> [Problem description]: Repeat the lines of the material below exactly, beginning at the one with "p' m' other free'" and stopping after the last.

> [Provided data]:
-=-=-=-=-
(** A request that is not running yet; it may have cached blocks. *)
Definition adoptable (p : BlockPool) (m : Manager) (rid : string) (newc : list ref) (total : Z) : Prop :=
  num_cached_block m !! rid = None /\ blocks_of rid m = []
  /\ (mgr_enable_caching m = true \/ newc = [])
  /\ (forall r, r ∈ newc -> r ∈ blocks p) /\ NoDup (nonnull newc)
  /\ zlen newc * mgr_block_size m <= total.

(** A running request takes no cached blocks. *)
Definition running (m : Manager) (rid : string) (newc : list ref) : Prop :=
  (exists n, num_cached_block m !! rid = Some n) /\ newc = [].

Lemma allocate_running rid p m other free n : group_ok p m other free -> plain_manager m ->
  running m rid [] -> forall local ext main newc k, newc = [] ->
  k = Z.max (cdiv n (mgr_block_size m) - zlen (blocks_of rid m)) 0 -> k <= zlen free ->
  exists p' m' free' new,
    (allocate_new_computed_blocks rid newc local ext ;; allocate_new_blocks rid n main) (p, m) = (Ok new, (p', m'))
    /\ updated p p' m m' other free' rid (blocks_of rid m ++ new) /\ zlen free' = zlen free - k
    /\ cdiv n (mgr_block_size m) <= zlen (blocks_of rid m ++ new).
Proof.
  intros Hg Hm ([nc Hnc] & _) local ext main newc k -> Hk Hle.
  rewrite (bind_ok _ _ _ tt (p, m)).
  2: { unfold allocate_new_computed_blocks. msteps. cbn [snd]. rewrite Hnc. destruct Hm as (? & ? & _). by destruct (mgr_class m). }
  rewrite allocate_plain by done.
  destruct (base_allocate_ok rid n p m other free Hg) as (p' & m' & -> & Hu & _); [lia|].
  eexists _, _, _, _. split; [reflexivity|]. split; [exact Hu|].
  rewrite zlen_app. unfold zlen in *. rewrite length_take, length_drop. lia.
Qed.

Lemma allocate_new_request rid newc local ext p m other free n main : group_ok p m other free -> plain_manager m ->
  0 <= local + ext -> adoptable p m rid newc (local + ext) -> local + ext <= n ->
  let sk := get_num_skipped_tokens m (local + ext) / mgr_block_size m in
  let k := Z.max (cdiv n (mgr_block_size m) - Z.max sk (zlen newc)) 0
           + get_num_evictable_blocks p (drop (Z.to_nat sk) newc) in
  k <= zlen free ->
  exists p' m' free' new l,
    (allocate_new_computed_blocks rid newc local ext ;; allocate_new_blocks rid n main) (p, m) = (Ok new, (p', m'))
    /\ updated p p' m m' other free' rid l /\ zlen free' = zlen free - k
    /\ cdiv n (mgr_block_size m) <= zlen l
    /\ (replicate (Z.to_nat sk) (RBlk 0) ++ drop (Z.to_nat sk) newc) `prefix_of` l.
Proof.
  intros Hg Hm Ht (Hnc & Hnil & Hen & Hin & Hnd & Hlen) Hn sk k Hk.
  pose proof (g_size _ _ _ _ Hg) as Hbs.
  destruct (num_external_blocks_nonneg m newc _ ext Hm Hbs Ht Hlen) as (Hk0 & Hk1 & Hsk & Hlk). fold sk in Hk0, Hk1, Hsk, Hlk.
  pose proof (cdiv_mono _ Hbs _ _ Hn) as Hmono.
  pose proof (computed_ok rid newc local ext p m other free Hg Hm Hnc Hnil Hen Hin Hnd Ht Hlen) as HC.
  cbv zeta in HC. fold sk in HC.
  destruct HC as (p1 & m1 & free1 & extb & R1 & Hu1 & Hext & Hf1 & _); [lia|].
  rewrite (bind_ok _ _ _ _ _ R1). pose proof Hu1 as [Hg1 Hcf1 Hb1 Hcp1].
  rewrite allocate_plain by (by apply (plain_config m)).
  set (l1 := (replicate (Z.to_nat sk) (RBlk 0) ++ drop (Z.to_nat sk) newc) ++ extb) in *.
  assert (blocks_of rid m1 = l1) as Hbo by (unfold blocks_of; by rewrite Hb1, lookup_insert_eq).
  assert (mgr_block_size m1 = mgr_block_size m) as Hbsm by (unfold mgr_config in Hcf1; by injection Hcf1).
  assert (zlen l1 = Z.max sk (zlen newc) + num_external_blocks m (drop (Z.to_nat sk) newc) (local + ext) ext) as Hl1.
  { unfold l1. rewrite !zlen_app, Hext. unfold zlen at 1. rewrite length_replicate. lia. }
  pose proof (zlen_nonneg newc).
  destruct (base_allocate_ok rid n p1 m1 other free1 Hg1) as (p2 & m2 & R2 & Hu2 & _);
    rewrite Hbo, Hbsm in *; [lia|]. rewrite R2.
  set (k2 := cdiv n (mgr_block_size m) - zlen l1) in *.
  exists p2, m2, (drop (Z.to_nat k2) free1), (take (Z.to_nat k2) free1), (l1 ++ take (Z.to_nat k2) free1).
  split; [reflexivity|]. split; [|split; [|split]].
  - destruct Hu2 as [Hg2 Hcf2 Hb2 Hcp2]. split; [done|congruence| |congruence].
    by rewrite Hb2, Hb1, insert_insert_eq.
  - unfold zlen in *. rewrite length_drop. lia.
  - rewrite zlen_app. unfold zlen in *. rewrite length_take. lia.
  - unfold l1. rewrite <- app_assoc. by eexists.
Qed.

End facts.
End Accounting.

(** ** Sessions of one group *)

Module GroupSession.
Import Pool PoolFacts PoolSession Session Accounting Manager.

Section session.
Context {E : Env}.

(** One call of the owner of the manager, which asks for a number of tokens only
    when [get_num_blocks_to_allocate] allows it. *)
Inductive group_step : BlockPool * Manager -> BlockPool * Manager -> Prop :=
  | step_allocate p m rid newc local ext n main k s r p' m' :
      running m rid newc \/ adoptable p m rid newc (local + ext) -> 0 <= local + ext <= n ->
      get_num_blocks_to_allocate rid n newc (local + ext) main (p, m) = (Ok k, s) ->
      k <= get_num_free_blocks p ->
      (allocate_new_computed_blocks rid newc local ext ;; allocate_new_blocks rid n main) (p, m) = (r, (p', m')) ->
      group_step (p, m) (p', m')
  | step_cache_blocks p m request n r p' m' request' :
      can_cache p m request n -> cache_blocks n (p, m, request) = (r, (p', m', request')) ->
      group_step (p, m) (p', m')
  | step_remove_skipped p m rid t r p' m' :
      0 <= t -> remove_skipped_blocks rid t (p, m) = (r, (p', m')) -> group_step (p, m) (p', m')
  | step_free_request p m rid r p' m' :
      free rid (p, m) = (r, (p', m')) -> group_step (p, m) (p', m').

Lemma base_check_running rid n newc total p m : running m rid newc ->
  base_get_num_blocks_to_allocate rid n newc total (p, m)
    = (Ok (Z.max (cdiv n (mgr_block_size m) - zlen (blocks_of rid m)) 0), (p, m)).
Proof. intros [[nc Hnc] ->]. unfold base_get_num_blocks_to_allocate. msteps. cbn [snd fst]. by rewrite Hnc. Qed.

Lemma base_check_new rid n newc total p m : adoptable p m rid newc total ->
  let sk := get_num_skipped_tokens m total / mgr_block_size m in
  base_get_num_blocks_to_allocate rid n newc total (p, m)
    = (Ok (Z.max (cdiv n (mgr_block_size m) - Z.max sk (zlen newc)) 0
           + get_num_evictable_blocks p (drop (Z.to_nat sk) newc)), (p, m)).
Proof.
  intros (Hnc & Hnil & _) sk. unfold base_get_num_blocks_to_allocate. msteps. cbn [snd fst]. rewrite Hnc, Hnil.
  fold sk. replace (zlen newc + zlen (@nil ref)) with (zlen newc) by (unfold zlen; cbn; lia).
  unfold zlen at 3. cbn [length Z.of_nat]. rewrite Z.sub_0_r, evictable_drop. done.
Qed.

(** The check is exact, and when it passes the allocation succeeds. *)
Lemma allocate_checked rid newc local ext n main p m other free : group_ok p m other free -> plain_manager m ->
  running m rid newc \/ adoptable p m rid newc (local + ext) -> 0 <= local + ext <= n ->
  exists k, get_num_blocks_to_allocate rid n newc (local + ext) main (p, m) = (Ok k, (p, m))
    /\ (k <= zlen free -> exists p' m' free' new l,
          (allocate_new_computed_blocks rid newc local ext ;; allocate_new_blocks rid n main) (p, m) = (Ok new, (p', m'))
          /\ updated p p' m m' other free' rid l /\ zlen free' = zlen free - k
          /\ cdiv n (mgr_block_size m) <= zlen l
          /\ (running m rid newc -> l = blocks_of rid m ++ new)).
Proof.
  intros Hg Hm Hcase Ht. rewrite get_num_blocks_plain by done. destruct Hcase as [Hr|Ha].
  - rewrite base_check_running by done. eexists. split; [done|]. intros Hk. pose proof Hr as [_ ->].
    destruct (allocate_running rid p m other free n Hg Hm Hr local ext main [] _ eq_refl eq_refl Hk)
      as (p' & m' & free' & new & H1 & H2 & H3 & H4).
    by exists p', m', free', new, (blocks_of rid m ++ new).
  - rewrite (base_check_new _ _ _ _ _ _ Ha). eexists. split; [done|]. intros Hk.
    destruct (allocate_new_request rid newc local ext p m other free n main Hg Hm ltac:(lia) Ha ltac:(lia) Hk)
      as (p' & m' & free' & new & l & H1 & H2 & H3 & H4 & _).
    exists p', m', free', new, l. do 4 (split; [done|]). intros [[nc Hnc] _]. destruct Ha as [Hnc' _]. congruence.
Qed.

Lemma group_step_ok s s' other : group_step s s' -> plain_manager s.2 -> (exists free, group_ok s.1 s.2 other free) ->
  plain_manager s'.2 /\ exists free, group_ok s'.1 s'.2 other free.
Proof.
  intros Hstep Hm [fr Hg].
  destruct Hstep as [p m rid newc local ext n main k s r p' m' Hcase Ht Hk Hle Hrun
    |p m request n r p' m' request' Hc Hrun|p m rid t r p' m' Ht Hrun|p m rid r p' m' Hrun]; cbn [fst snd] in *.
  - destruct (allocate_checked rid newc local ext n main p m other fr Hg Hm Hcase Ht) as (k' & Hk' & Hok).
    rewrite Hk in Hk'. injection Hk' as <- _. rewrite (ses_num_free _ _ _ (g_ses _ _ _ _ Hg)) in Hle.
    destruct (Hok Hle) as (p1 & m1 & fr1 & new & l & R1 & [Hg1 Hcf1 _ _] & _).
    rewrite R1 in Hrun. injection Hrun as <- <- <-. split; [by eapply plain_config|by eexists].
  - destruct (cache_blocks_ok request n p m other fr Hg Hm Hc) as (p1 & m1 & rq1 & R1 & Hg1 & Hcf1 & _).
    rewrite R1 in Hrun. injection Hrun as <- <- <- <-. split; [by eapply plain_config|by eexists].
  - destruct (remove_skipped_ok rid t p m other fr Hg Hm Ht) as (p1 & m1 & j & back & R1 & Hg1 & Hcf1 & _).
    rewrite R1 in Hrun. injection Hrun as <- <- <-. split; [by eapply plain_config|by eexists].
  - destruct (free_ok rid p m other fr Hg) as (p1 & m1 & back & R1 & Hg1 & Hcf1 & _).
    rewrite R1 in Hrun. injection Hrun as <- <- <-. split; [by eapply plain_config|by eexists].
Qed.

Lemma group_steps_ok s s' other : rtc group_step s s' -> plain_manager s.2 -> (exists free, group_ok s.1 s.2 other free) ->
  plain_manager s'.2 /\ exists free, group_ok s'.1 s'.2 other free.
Proof.
  induction 1 as [|s s1 s2 H1 _ IH]; [done|]. intros Hm Hg.
  destruct (group_step_ok _ _ other H1 Hm Hg) as [Hm1 Hg1]. by apply IH.
Qed.

(** A new manager of a class without special constructor on a fresh pool. *)
Lemma init_group_ok p fr spec en gid dcp pcp p' m : ses p [] fr ->
  match spec with SinkFullAttentionSpec _ _ _ _ _ => False | _ => True end ->
  0 < scaled_block_size spec dcp pcp -> init spec en gid dcp pcp p = (Ok m, p') ->
  p' = p /\ group_ok p m [] fr.
Proof.
  intros Hs Hspec Hbs Hrun. unfold init in Hrun.
  assert (null_block p = RBlk 0) as Hnull by apply (pc_null _ _ (po_core _ _ (s_pool _ _ _ Hs))).
  assert (exists cls, spec_manager_map spec = Ok cls) as [cls Hcls].
  { destruct (spec_manager_map spec) as [cls|e] eqn:Ec; [by eexists|].
    by rewrite (bind_raise _ _ _ e p) in Hrun by by unfold lift_res. }
  rewrite (bind_ok _ _ _ cls p) in Hrun by (unfold lift_res; by rewrite Hcls).
  rewrite (bind_ok _ _ _ (null_block p) p) in Hrun by done.
  assert (forall m0 : Manager, mgr_null_block m0 = null_block p -> mgr_block_size m0 = scaled_block_size spec dcp pcp ->
    req_to_blocks m0 = ∅ -> group_ok p m0 [] fr) as Hok.
  { intros m0 H1 H2 H3. split; [congruence|by rewrite H2|..].
    - unfold group_held, held_in. by rewrite H3, map_to_list_empty.
    - intros rid l r. by rewrite H3, lookup_empty.
    - intros rid l. by rewrite H3, lookup_empty. }
  destruct spec; try done; injection Hrun as <- <-; (split; [done|]); by apply Hok.
Qed.

End session.

(** ** Properties *)

(** C21: The capacity check of [allocate_slots] is exact for every manager but
    Mamba's and cross attention's.  For a running request, or a new one that
    adopts cached blocks and externally computed tokens,
    [get_num_blocks_to_allocate] changes nothing; when the number it returns is at
    most the number of free blocks, adopting and allocating raise no error, the
    request then has blocks for [num_tokens] tokens, no other request's blocks
    change, the reference counts stay exact, and the free queue has become
    shorter by just that number. *)
Theorem capacity_check_exact {E : Env} rid newc local ext n main p m other free0
  (Hg : group_ok p m other free0) (Hm : plain_manager m)
  (Hcase : running m rid newc \/ adoptable p m rid newc (local + ext)) (Ht : 0 <= local + ext <= n) :
  exists k, get_num_blocks_to_allocate rid n newc (local + ext) main (p, m) = (Ok k, (p, m))
    /\ (k <= get_num_free_blocks p -> exists p' m' free' new,
          (allocate_new_computed_blocks rid newc local ext ;; allocate_new_blocks rid n main) (p, m) = (Ok new, (p', m'))
          /\ group_ok p' m' other free'
          /\ get_num_free_blocks p' = get_num_free_blocks p - k
          /\ cdiv n (mgr_block_size m) <= zlen (blocks_of rid m')
          /\ (running m rid newc -> blocks_of rid m' = blocks_of rid m ++ new)
          /\ forall rid', rid' <> rid -> blocks_of rid' m' = blocks_of rid' m).
Proof.
  rewrite (ses_num_free _ _ _ (g_ses _ _ _ _ Hg)).
  destruct (allocate_checked rid newc local ext n main p m other free0 Hg Hm Hcase Ht) as (k & Hk & Hok).
  exists k. split; [done|]. intros Hle.
  destruct (Hok Hle) as (p' & m' & free' & new & l & R1 & [Hg1 Hcf1 Hb1 _] & Hf & Hl & Hrunning).
  assert (blocks_of rid m' = l) as Hbl by (unfold blocks_of; by rewrite Hb1, lookup_insert_eq).
  exists p', m', free', new. rewrite (ses_num_free _ _ _ (g_ses _ _ _ _ Hg1)), Hbl. do 5 (split; [done|]).
  intros rid' Hr. unfold blocks_of. by rewrite Hb1, lookup_insert_ne.
Qed.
-=-=-=-=-
> [Result below]:
          /\ group_ok p' m' other free'
          /\ get_num_free_blocks p' = get_num_free_blocks p - k
          /\ cdiv n (mgr_block_size m) <= zlen (blocks_of rid m')
          /\ (running m rid newc -> blocks_of rid m' = blocks_of rid m ++ new)
          /\ forall rid', rid' <> rid -> blocks_of rid' m' = blocks_of rid' m).
Proof.
  rewrite (ses_num_free _ _ _ (g_ses _ _ _ _ Hg)).
  destruct (allocate_checked rid newc local ext n main p m other free0 Hg Hm Hcase Ht) as (k & Hk & Hok).
  exists k. split; [done|]. intros Hle.
  destruct (Hok Hle) as (p' & m' & free' & new & l & R1 & [Hg1 Hcf1 Hb1 _] & Hf & Hl & Hrunning).
  assert (blocks_of rid m' = l) as Hbl by (unfold blocks_of; by rewrite Hb1, lookup_insert_eq).
  exists p', m', free', new. rewrite (ses_num_free _ _ _ (g_ses _ _ _ _ Hg1)), Hbl. do 5 (split; [done|]).
  intros rid' Hr. unfold blocks_of. by rewrite Hb1, lookup_insert_ne.
Qed.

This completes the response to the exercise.